§ **Work instruction**:
From the entries that follow, copy every line with the word "their".

§ **Material to process**:
(* ===== verification/_CoqProject ===== *)
-Q . S2P
Prelude.v
PyDecimal.v
Symbolic.v
Sha256.v
Uuid5.v
Clock.v
Json.v
JsonLoads.v
ConsensusPorts.v
Gate.v
ConsensusHelpers.v
ConsensusFacts.v
Weighted.v
EvidenceWeighted.v
ConstraintAware.v
Orchestrator.v
ConsensusExamples.v
Ledger.v
Lifecycle.v
LedgerExamples.v
LifecycleExamples.v
Coordinator.v
Budget.v
OrchestratorPolicy.v
AgentRuntime.v
Dispatch.v
DispatchRuns.v
Marl.v
MarlStore.v
MarlBundle.v
MarlVerify.v
MarlRoundTrip.v
MarlExamples.v
MarlBundleExamples.v
Replay.v
ReplayService.v
ReplayFacts.v
ReplayExamples.v
Adapters.v
RunManifest.v
RunManifestFacts.v
RunManifestExamples.v
Mcp.v
McpGateway.v
McpCalls.v
McpFacts.v
Cursor.v
ReasoningGraph.v
GraphFacts.v
DecimalText.v
Artifacts.v
ArtifactFacts.v
ArtifactSchema.v
SchemaFacts.v
ArtifactCommit.v
CommitFacts.v
ArtifactLedger.v
ArtifactHistory.v
ArtifactExamples.v
Metrics.v
MetricDefinitions.v
MetricFacts.v
SourceImpact.v
ImpactPaths.v
ImpactSearch.v
ImpactClosure.v
ImpactFacts.v
ImpactReports.v
RetractionFacts.v
ImpactExamples.v
CoordinatorExamples.v
McpExamples.v
EventBus.v
AdapterExamples.v
(* ===== verification/Prelude.v ===== *)
(** * Agora: a verified model of the decision core

    Agora runs sessions in which software agents take positions on alternatives
    and a coordinator turns them into a recorded, reproducible decision.  The
    repository's Python code is under [src/backend/app]; this library translates
    the part of it that decides, records and controls, and proves what makes that
    part correct.  Definitions keep the names of the source; a function that can
    raise returns [res], a method that changes an object is a program of [ST].

    ** Parts and files

    Shared ground.
    - [Prelude] (this file): exceptions, the two monads, dictionaries, stable
      sorting, strings, and the lemmas and hints the other files use.
    - [PyDecimal]: [decimal.Decimal] under the default context, 28 digits and
      ties to even, with the facts about rounding and order that totality needs.
    - [Sha256], [Uuid5], [Clock]: [hashlib.sha256], [uuid.uuid5] (SHA-1),
      [datetime.strftime] on UTC.
    - [Json]: [_canonical] and [content_hash] of [domain/reasoning.py];
      [JsonLoads]: [json.loads], with its round trip.

    Consensus ([ports/consensus.py], [domain/consensus.py],
    [application/consensus.py], [ports/symbolic.py],
    [domain/symbolic_unknown_policy.py]).
    - [Symbolic]: solver results and the policy for UNKNOWN.
    - [ConsensusPorts]: the values strategies read and return, with their
      validators; [Gate]: the feasibility gate and the durable run record.
    - [ConsensusHelpers], [ConsensusFacts]: what the strategies share, and the
      contract of a result.
    - [Weighted], [EvidenceWeighted], [ConstraintAware]: the three strategies,
      stage by stage as [evaluate] runs them.
    - [Orchestrator]: the strategy interface, the registry and [run].
      [StrategyLaws] states what a strategy promises, the three strategies are
      its instances, and the theorems about [run] use only the laws.
    - [ConsensusExamples]: every theorem applied to concrete contexts.

    Recording and control.
    - [Ledger] ([domain/reasoning_ledger.py], [db/reasoning_ledger.py]): the
      hash-chained event log over its two tables.
    - [Lifecycle] ([domain/session_lifecycle.py],
      [adapters/inmemory/session_lifecycle.py], [domain/session_control.py],
      [application/session_control.py]): the state graph, the projection, the
      in-memory store over any ledger ([LedgerPort], [LedgerLaws]; the SQL ledger
      is an instance) and the control requests.
    - [Coordinator], [Budget] ([domain/coordinator_policy.py],
      [application/coordinator_policy.py], [db/coordinator_policy.py]): who takes
      part in which round, and the ceilings that end a session.
    - [OrchestratorPolicy] ([domain/orchestrator_proposal.py],
      [application/orchestrator_policy.py]): the decision table for proposals and
      the decision recorded in the ledger.
    - [Adapters], [EventBus] ([adapters/inmemory]): cache, object store, bus.

    Agents and tools.
    - [AgentRuntime], [Dispatch], [DispatchRuns] ([ports/agent_runtime.py],
      [application/agent_dispatch.py]): a batch of turns run by a bounded pool of
      workers, as the interleavings of its steps; [DispatchRuns] keeps the log of
      a run, in which each call of the runtime ends as it may.
    - [Mcp], [McpGateway], [McpCalls], [McpFacts] ([domain/mcp.py],
      [ports/mcp.py], [application/mcp_gateway.py],
      [application/mcp_context.py]): the values of the tool gateway, the checks a
      call passes, [invoke] as steps of an event loop.  [ContextAuthority] is the
      interface of the authority; the coordinator's membership is its instance.

    Reasoning graph and source impact.
    - [Cursor], [ReasoningGraph], [GraphFacts] ([domain/reasoning_graph.py],
      [db/reasoning_graph.py]): nodes, edges, the recursive query as levels of
      simple paths, pages and their cursors.
    - [SourceImpact] ([domain/source_impact.py],
      [application/source_impact.py], [db/source_impact.py], the retraction of
      [db/citations.py]); [ImpactPaths] (depths and path counts), [ImpactSearch]
      and [ImpactClosure] (the search from one citation), [ImpactFacts] and
      [ImpactReports] (the whole analysis), [RetractionFacts].

    Reasoning artifacts.
    - [DecimalText], [Artifacts], [ArtifactFacts] ([domain/reasoning.py]): the
      decimal texts, the fourteen kinds of artifact with their validators, the
      dumped JSON and the content hash.  [StrEnum] is the class of the
      vocabularies.
    - [ArtifactSchema], [SchemaFacts]
      ([alembic/versions/20260905_0005_reasoning_schema.py]): the check
      constraints of the artifact table, in SQL's three-valued logic, against the
      domain's validation.
    - [ArtifactCommit], [CommitFacts], [ArtifactLedger], [ArtifactHistory]
      ([application/artifact_commit.py], [db/reasoning_artifacts.py],
      [composition/container.py], the triggers of migrations 0005, 0006 and 0019):
      commit, revision and withdrawal over artifact table, graph and ledger in
      one transaction, the events by which the ledger records the table, and the
      history they leave.

    Metrics ([ports/metrics.py], [domain/metrics.py],
    [application/metrics.py]): [Metrics] (admission rules, inputs, values and the
    catalogue), [MetricDefinitions] (the shipped definitions), [MetricFacts].

    Learning trajectories ([domain/marl.py], [adapters/inmemory/marl.py],
    [application/marl.py]): [Marl] (records), [MarlStore] (the store),
    [MarlBundle] (rewards and export), [MarlVerify] (verification and replay),
    [MarlRoundTrip] (what is exported verifies).

    Replay ([domain/replay.py], [application/replay.py],
    [domain/run_manifest.py], [application/run_manifest.py],
    [db/run_manifest.py]): [Replay], [ReplayService], [ReplayFacts],
    [RunManifest], [RunManifestFacts].  [LedgerReader] is what the replay needs of
    a ledger; the SQL ledger is its instance.

    The files [*Examples] hold concrete states for the theorems, and the examples
    that show behaviours a reader would not expect.

    ** How state corresponds to the code

    A table is the list of its rows in insertion order, or a finite map where it
    is only read by key; a [select] is a filter, [order_by] a stable sort, a
    transaction one program of [ST].  Operations of one component run one at a
    time: locks and row locks are what makes the code do so, and are left out.
    Rows are read as the values the mappers build.  A Python [dict] whose order is
    observed is an association list, otherwise a [gmap]; the order of a [set] is
    the class [SetIter], so nothing depends on it.  UUIDs are 128-bit numbers,
    strings are their UTF-8 bytes, bytes 8-bit characters, datetimes carry their offset,
    integers are unbounded as in Python.  Exceptions carry their class and a
    message; where a message only repeats its arguments it may be shortened.

    ** What the theorems show

    - Selection is safe: nothing infeasible is selected, full consensus needs
      every position and no open blocking critique, INFEASIBLE and CONDITIONAL
      mean exactly what they say, dissent is complete, ranks are a stable sort.
    - Strategies are total on validated contexts: division, rounding, empty
      lists and the undominated set never make them fail.  The hypotheses name
      what validation does not check.
    - The ledger: every append keeps a verified chain, verification is exactly
      being a chain, equal heads mean equal events up to a SHA-256 collision.
    - Lifecycles: the graph, consistency of every projection that timely commands
      reach and of no other, atomic and idempotent commands, agreement of the two
      control checks.
    - Membership: a request edits exactly the members of its round and of every
      later one; history does not change; repeats are recognised.  Budgets: the
      check passes exactly below the ceilings, a reached one ends the session by
      one event and nothing else, exhaustion is final and monotone, dispatch is
      guarded.
    - Proposals: one rule per proposal, one recorded event, nothing applied.
    - Adapters: gapless logs, one consumer chosen per group and none besides,
      fixed windows, content-addressed reads.
    - Dispatch: every interleaving of the pool ends, answers, runs each turn once
      and gives what running the turns one after the other gives.
    - Tools: at most one upstream call per operation, none unauthorized, answers
      checked and, up to 1024 calls, shared by callers that are not cancelled, no
      caller left waiting.
    - Graph: a traversal is exact within its depth and complete unless it is
      reported as truncated, its pages cover it, cursors
      are bound to their query.  Impact: the analysis finds exactly what depends
      on a source, with distances and numbers of routes, and a retraction is
      published once.
    - Artifacts: decimal texts in ASCII are canonical, validation is stable and
      the accepted hash is the computed one, the database accepts what the domain
      validates (with RFC identifiers and ASCII decimals); whatever calls are
      made, the three stores agree and the ledger has one event for each row and
      each withdrawal, every logical artifact has a linear, gapless history, and
      a call changes exactly what its operation says or nothing.
    - Metrics: a catalogue exists exactly for definitions with distinct ids, its
      lookup is exact and its dimensions partition it; the shipped definitions are
      admissible; an input document is accepted exactly when it is finite and
      nested at most 64 deep.
    - Learning: conserved credits, append-only episodes, exported bundles of
      checkable episodes verify, and what verifies is genuine.
    - Replay: a strict replay verifies exactly what reproduces, a tolerant one
      reports exactly what differs where every deterministic step permits it, a
      replay ends in an answer or in the error of a report it cannot build, a
      finalized run is final and, with distinct step orders, loads as it was
      finalized.

    ** Bounds and fuel

    Recursion on fuel is used for printing numbers (fuel: the size in bits),
    splitting messages into blocks (fuel: the message length), counting digits
    (fuel: the logarithm) and reading a glob (fuel: the pattern's length); each
    is enough because every step consumes at least one unit, and the examples
    beside the definitions evaluate them.  [JsonLoads] reads on the length of the
    text.  The loops of the services carry a bound that a theorem shows to be
    enough: the batched read of a ledger one more than its events, the pages of a
    traversal ([Graph.follow]) one more than its members, the breadth-first search
    one more than the edges, [iterate] two to the power of its argument for the
    count of paths, the search for impact ([Impact.expand]) one more than the
    square of the nodes.  A metric's input document is read to 66 levels,
    past the depth at which the check raises ([closed_json_iff]).  SHA-256 and
    SHA-1 compute on the 63-bit machine integers
    of the kernel.  Decimal exponents beyond the context's limits and non-finite
    decimals are outside the model.

    ** Not modelled

    Critique rounds, audit and explanation, formalization, retrieval, ingestion,
    memory, simulation: services over the stores modelled here.
    External services, HTTP routes, wiring, transports, the user interface, the
    scripts and the tests: input and output, or calls into libraries.  Of what is
    modelled: how third-party libraries write datetimes and read bytes, the
    verification of tokens, and the calls of models, tools and solvers are
    arguments; rounding of floating-point timeouts, the columns' integer widths
    and row locks are left out; white space and letters are those of ASCII, the
    decimal digits those of every script of Unicode. *)

From Stdlib Require Export ZArith Lia Ascii String.
From stdpp Require Export base tactics gmap strings sorting option list.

§ **Exercise solution**:
    - [ConsensusPorts]: the values strategies read and return, with their
      simple paths, pages and their cursors.
      decimal texts, the fourteen kinds of artifact with their validators, the
    strings are their UTF-8 bytes, bytes 8-bit characters, datetimes carry their offset,
    integers are unbounded as in Python.  Exceptions carry their class and a
      are bound to their query.  Impact: the analysis finds exactly what depends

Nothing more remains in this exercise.